» EXERCISE DETAILS
Go to the line holding "Lemma root_only_body_returns (fuel" in the entries below and write out exactly every line down to and including the line holding "intros Hx. rewrite".

» SOURCE INFORMATION
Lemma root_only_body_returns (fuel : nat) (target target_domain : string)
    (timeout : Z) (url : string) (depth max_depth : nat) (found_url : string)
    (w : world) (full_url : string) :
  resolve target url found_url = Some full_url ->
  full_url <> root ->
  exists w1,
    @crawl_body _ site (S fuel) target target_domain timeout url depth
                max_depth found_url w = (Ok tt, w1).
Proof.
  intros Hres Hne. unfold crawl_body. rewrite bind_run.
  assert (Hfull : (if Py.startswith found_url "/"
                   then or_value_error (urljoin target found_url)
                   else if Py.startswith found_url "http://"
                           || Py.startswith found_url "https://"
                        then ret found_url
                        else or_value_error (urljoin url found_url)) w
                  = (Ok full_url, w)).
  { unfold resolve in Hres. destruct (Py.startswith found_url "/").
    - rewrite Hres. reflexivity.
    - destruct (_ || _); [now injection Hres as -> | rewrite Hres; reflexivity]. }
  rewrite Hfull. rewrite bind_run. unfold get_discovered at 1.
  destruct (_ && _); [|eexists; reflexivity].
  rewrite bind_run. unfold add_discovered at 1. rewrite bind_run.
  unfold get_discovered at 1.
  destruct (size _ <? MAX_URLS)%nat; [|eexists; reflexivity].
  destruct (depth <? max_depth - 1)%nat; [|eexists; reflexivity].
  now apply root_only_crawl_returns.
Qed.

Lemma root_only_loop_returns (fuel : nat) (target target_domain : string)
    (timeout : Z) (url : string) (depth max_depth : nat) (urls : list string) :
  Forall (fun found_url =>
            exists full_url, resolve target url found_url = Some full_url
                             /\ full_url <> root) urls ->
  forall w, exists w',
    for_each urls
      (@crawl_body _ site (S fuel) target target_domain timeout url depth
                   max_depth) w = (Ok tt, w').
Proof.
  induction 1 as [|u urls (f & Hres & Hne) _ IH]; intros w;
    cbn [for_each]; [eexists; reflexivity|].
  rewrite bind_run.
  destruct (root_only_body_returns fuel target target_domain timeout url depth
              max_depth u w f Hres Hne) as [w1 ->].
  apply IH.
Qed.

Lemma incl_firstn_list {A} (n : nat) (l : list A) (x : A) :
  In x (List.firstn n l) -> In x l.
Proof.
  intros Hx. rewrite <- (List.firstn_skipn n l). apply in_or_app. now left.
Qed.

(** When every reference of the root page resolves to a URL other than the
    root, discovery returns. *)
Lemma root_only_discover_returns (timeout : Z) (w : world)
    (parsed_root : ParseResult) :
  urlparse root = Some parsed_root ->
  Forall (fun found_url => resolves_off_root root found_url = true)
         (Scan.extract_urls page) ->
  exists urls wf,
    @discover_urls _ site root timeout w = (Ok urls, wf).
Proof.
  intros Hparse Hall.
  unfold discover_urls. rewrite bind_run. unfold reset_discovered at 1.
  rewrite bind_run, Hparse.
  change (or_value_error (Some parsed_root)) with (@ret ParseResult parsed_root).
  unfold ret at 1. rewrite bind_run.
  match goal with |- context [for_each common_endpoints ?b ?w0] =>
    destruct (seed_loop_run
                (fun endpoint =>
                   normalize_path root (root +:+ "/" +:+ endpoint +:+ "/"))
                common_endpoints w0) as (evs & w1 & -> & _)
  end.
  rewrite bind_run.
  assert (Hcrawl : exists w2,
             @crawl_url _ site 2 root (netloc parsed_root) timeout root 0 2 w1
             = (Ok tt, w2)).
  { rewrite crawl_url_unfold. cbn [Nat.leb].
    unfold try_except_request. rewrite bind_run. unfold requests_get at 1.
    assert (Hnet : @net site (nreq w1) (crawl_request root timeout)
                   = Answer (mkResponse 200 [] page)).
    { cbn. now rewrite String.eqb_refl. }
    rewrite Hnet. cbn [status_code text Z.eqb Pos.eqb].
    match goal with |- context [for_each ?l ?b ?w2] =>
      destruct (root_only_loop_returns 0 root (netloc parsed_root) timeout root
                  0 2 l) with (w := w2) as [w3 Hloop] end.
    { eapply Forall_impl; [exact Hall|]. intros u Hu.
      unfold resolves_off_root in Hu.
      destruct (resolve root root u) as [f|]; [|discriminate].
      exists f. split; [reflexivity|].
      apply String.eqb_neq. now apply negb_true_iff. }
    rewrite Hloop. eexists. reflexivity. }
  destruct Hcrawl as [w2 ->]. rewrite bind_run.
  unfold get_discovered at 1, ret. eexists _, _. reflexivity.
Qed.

==

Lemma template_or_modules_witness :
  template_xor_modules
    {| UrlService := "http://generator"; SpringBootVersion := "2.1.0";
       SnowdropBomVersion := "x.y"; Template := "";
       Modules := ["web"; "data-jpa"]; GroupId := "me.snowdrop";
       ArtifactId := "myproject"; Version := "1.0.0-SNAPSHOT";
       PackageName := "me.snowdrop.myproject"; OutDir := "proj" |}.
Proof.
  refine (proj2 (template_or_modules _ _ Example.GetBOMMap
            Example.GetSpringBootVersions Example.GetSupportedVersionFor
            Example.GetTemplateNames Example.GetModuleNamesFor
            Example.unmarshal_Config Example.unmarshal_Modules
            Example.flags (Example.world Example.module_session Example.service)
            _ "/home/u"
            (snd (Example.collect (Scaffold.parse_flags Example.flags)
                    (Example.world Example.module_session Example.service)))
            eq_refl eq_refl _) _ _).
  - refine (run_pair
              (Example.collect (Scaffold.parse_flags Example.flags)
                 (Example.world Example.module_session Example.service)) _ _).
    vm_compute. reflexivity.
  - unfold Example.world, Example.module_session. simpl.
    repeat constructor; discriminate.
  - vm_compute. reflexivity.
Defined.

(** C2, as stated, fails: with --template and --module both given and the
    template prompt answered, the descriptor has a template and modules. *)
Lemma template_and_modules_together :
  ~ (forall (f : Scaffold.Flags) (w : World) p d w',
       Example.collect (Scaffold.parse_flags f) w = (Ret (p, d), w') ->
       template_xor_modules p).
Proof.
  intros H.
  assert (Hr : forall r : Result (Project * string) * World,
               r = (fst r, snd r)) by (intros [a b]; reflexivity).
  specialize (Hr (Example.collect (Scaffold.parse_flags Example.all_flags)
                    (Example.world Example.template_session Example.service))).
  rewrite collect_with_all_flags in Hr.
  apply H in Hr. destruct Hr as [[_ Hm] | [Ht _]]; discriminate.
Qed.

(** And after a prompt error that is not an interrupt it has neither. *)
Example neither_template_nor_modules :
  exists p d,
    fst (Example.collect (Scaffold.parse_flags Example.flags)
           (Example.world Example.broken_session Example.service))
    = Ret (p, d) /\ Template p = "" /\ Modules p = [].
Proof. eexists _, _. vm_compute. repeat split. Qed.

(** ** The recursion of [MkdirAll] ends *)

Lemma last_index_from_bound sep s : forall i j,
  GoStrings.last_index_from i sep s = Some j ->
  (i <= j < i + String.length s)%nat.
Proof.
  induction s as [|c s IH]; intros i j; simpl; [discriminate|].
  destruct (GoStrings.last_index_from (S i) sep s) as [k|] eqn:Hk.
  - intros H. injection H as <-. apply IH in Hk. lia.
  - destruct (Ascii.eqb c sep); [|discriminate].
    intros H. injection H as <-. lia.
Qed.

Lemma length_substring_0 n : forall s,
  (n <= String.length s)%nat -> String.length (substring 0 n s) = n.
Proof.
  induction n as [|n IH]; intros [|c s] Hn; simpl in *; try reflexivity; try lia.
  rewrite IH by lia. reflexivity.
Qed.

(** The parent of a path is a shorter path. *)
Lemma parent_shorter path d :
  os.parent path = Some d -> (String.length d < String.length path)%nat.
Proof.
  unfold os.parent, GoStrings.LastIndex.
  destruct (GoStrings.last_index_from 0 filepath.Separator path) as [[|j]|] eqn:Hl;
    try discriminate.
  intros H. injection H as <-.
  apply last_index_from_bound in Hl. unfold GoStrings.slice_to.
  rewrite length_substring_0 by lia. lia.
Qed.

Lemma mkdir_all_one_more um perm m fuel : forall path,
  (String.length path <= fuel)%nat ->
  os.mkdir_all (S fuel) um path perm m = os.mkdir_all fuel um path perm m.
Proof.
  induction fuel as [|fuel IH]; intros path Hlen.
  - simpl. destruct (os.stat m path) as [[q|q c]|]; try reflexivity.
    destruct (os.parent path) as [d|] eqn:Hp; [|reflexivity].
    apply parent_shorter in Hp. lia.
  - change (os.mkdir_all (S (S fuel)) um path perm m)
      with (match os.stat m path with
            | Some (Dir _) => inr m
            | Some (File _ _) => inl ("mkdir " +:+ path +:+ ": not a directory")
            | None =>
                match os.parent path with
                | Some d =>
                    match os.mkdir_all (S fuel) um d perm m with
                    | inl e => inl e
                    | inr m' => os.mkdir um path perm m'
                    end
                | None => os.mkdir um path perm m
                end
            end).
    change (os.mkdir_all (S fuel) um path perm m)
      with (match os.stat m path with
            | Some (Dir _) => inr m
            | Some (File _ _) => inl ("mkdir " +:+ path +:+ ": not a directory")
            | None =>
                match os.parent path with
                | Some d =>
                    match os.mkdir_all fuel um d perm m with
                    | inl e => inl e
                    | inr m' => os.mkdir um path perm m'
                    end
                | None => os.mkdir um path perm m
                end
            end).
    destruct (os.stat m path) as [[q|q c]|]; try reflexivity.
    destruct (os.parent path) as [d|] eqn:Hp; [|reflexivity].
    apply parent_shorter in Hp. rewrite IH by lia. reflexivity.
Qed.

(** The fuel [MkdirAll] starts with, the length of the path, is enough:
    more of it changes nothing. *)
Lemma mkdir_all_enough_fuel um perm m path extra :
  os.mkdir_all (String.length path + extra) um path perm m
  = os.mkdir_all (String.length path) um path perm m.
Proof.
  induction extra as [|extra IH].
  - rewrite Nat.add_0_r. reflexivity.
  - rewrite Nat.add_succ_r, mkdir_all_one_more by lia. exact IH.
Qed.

» EXERCISE ANSWER
Lemma root_only_body_returns (fuel : nat) (target target_domain : string)
    (timeout : Z) (url : string) (depth max_depth : nat) (found_url : string)
    (w : world) (full_url : string) :
  resolve target url found_url = Some full_url ->
  full_url <> root ->
  exists w1,
    @crawl_body _ site (S fuel) target target_domain timeout url depth
                max_depth found_url w = (Ok tt, w1).
Proof.
  intros Hres Hne. unfold crawl_body. rewrite bind_run.
  assert (Hfull : (if Py.startswith found_url "/"
                   then or_value_error (urljoin target found_url)
                   else if Py.startswith found_url "http://"
                           || Py.startswith found_url "https://"
                        then ret found_url
                        else or_value_error (urljoin url found_url)) w
                  = (Ok full_url, w)).
  { unfold resolve in Hres. destruct (Py.startswith found_url "/").
    - rewrite Hres. reflexivity.
    - destruct (_ || _); [now injection Hres as -> | rewrite Hres; reflexivity]. }
  rewrite Hfull. rewrite bind_run. unfold get_discovered at 1.
  destruct (_ && _); [|eexists; reflexivity].
  rewrite bind_run. unfold add_discovered at 1. rewrite bind_run.
  unfold get_discovered at 1.
  destruct (size _ <? MAX_URLS)%nat; [|eexists; reflexivity].
  destruct (depth <? max_depth - 1)%nat; [|eexists; reflexivity].
  now apply root_only_crawl_returns.
Qed.

Lemma root_only_loop_returns (fuel : nat) (target target_domain : string)
    (timeout : Z) (url : string) (depth max_depth : nat) (urls : list string) :
  Forall (fun found_url =>
            exists full_url, resolve target url found_url = Some full_url
                             /\ full_url <> root) urls ->
  forall w, exists w',
    for_each urls
      (@crawl_body _ site (S fuel) target target_domain timeout url depth
                   max_depth) w = (Ok tt, w').
Proof.
  induction 1 as [|u urls (f & Hres & Hne) _ IH]; intros w;
    cbn [for_each]; [eexists; reflexivity|].
  rewrite bind_run.
  destruct (root_only_body_returns fuel target target_domain timeout url depth
              max_depth u w f Hres Hne) as [w1 ->].
  apply IH.
Qed.

Lemma incl_firstn_list {A} (n : nat) (l : list A) (x : A) :
  In x (List.firstn n l) -> In x l.
Proof.
  intros Hx. rewrite <- (List.firstn_skipn n l). apply in_or_app. now left.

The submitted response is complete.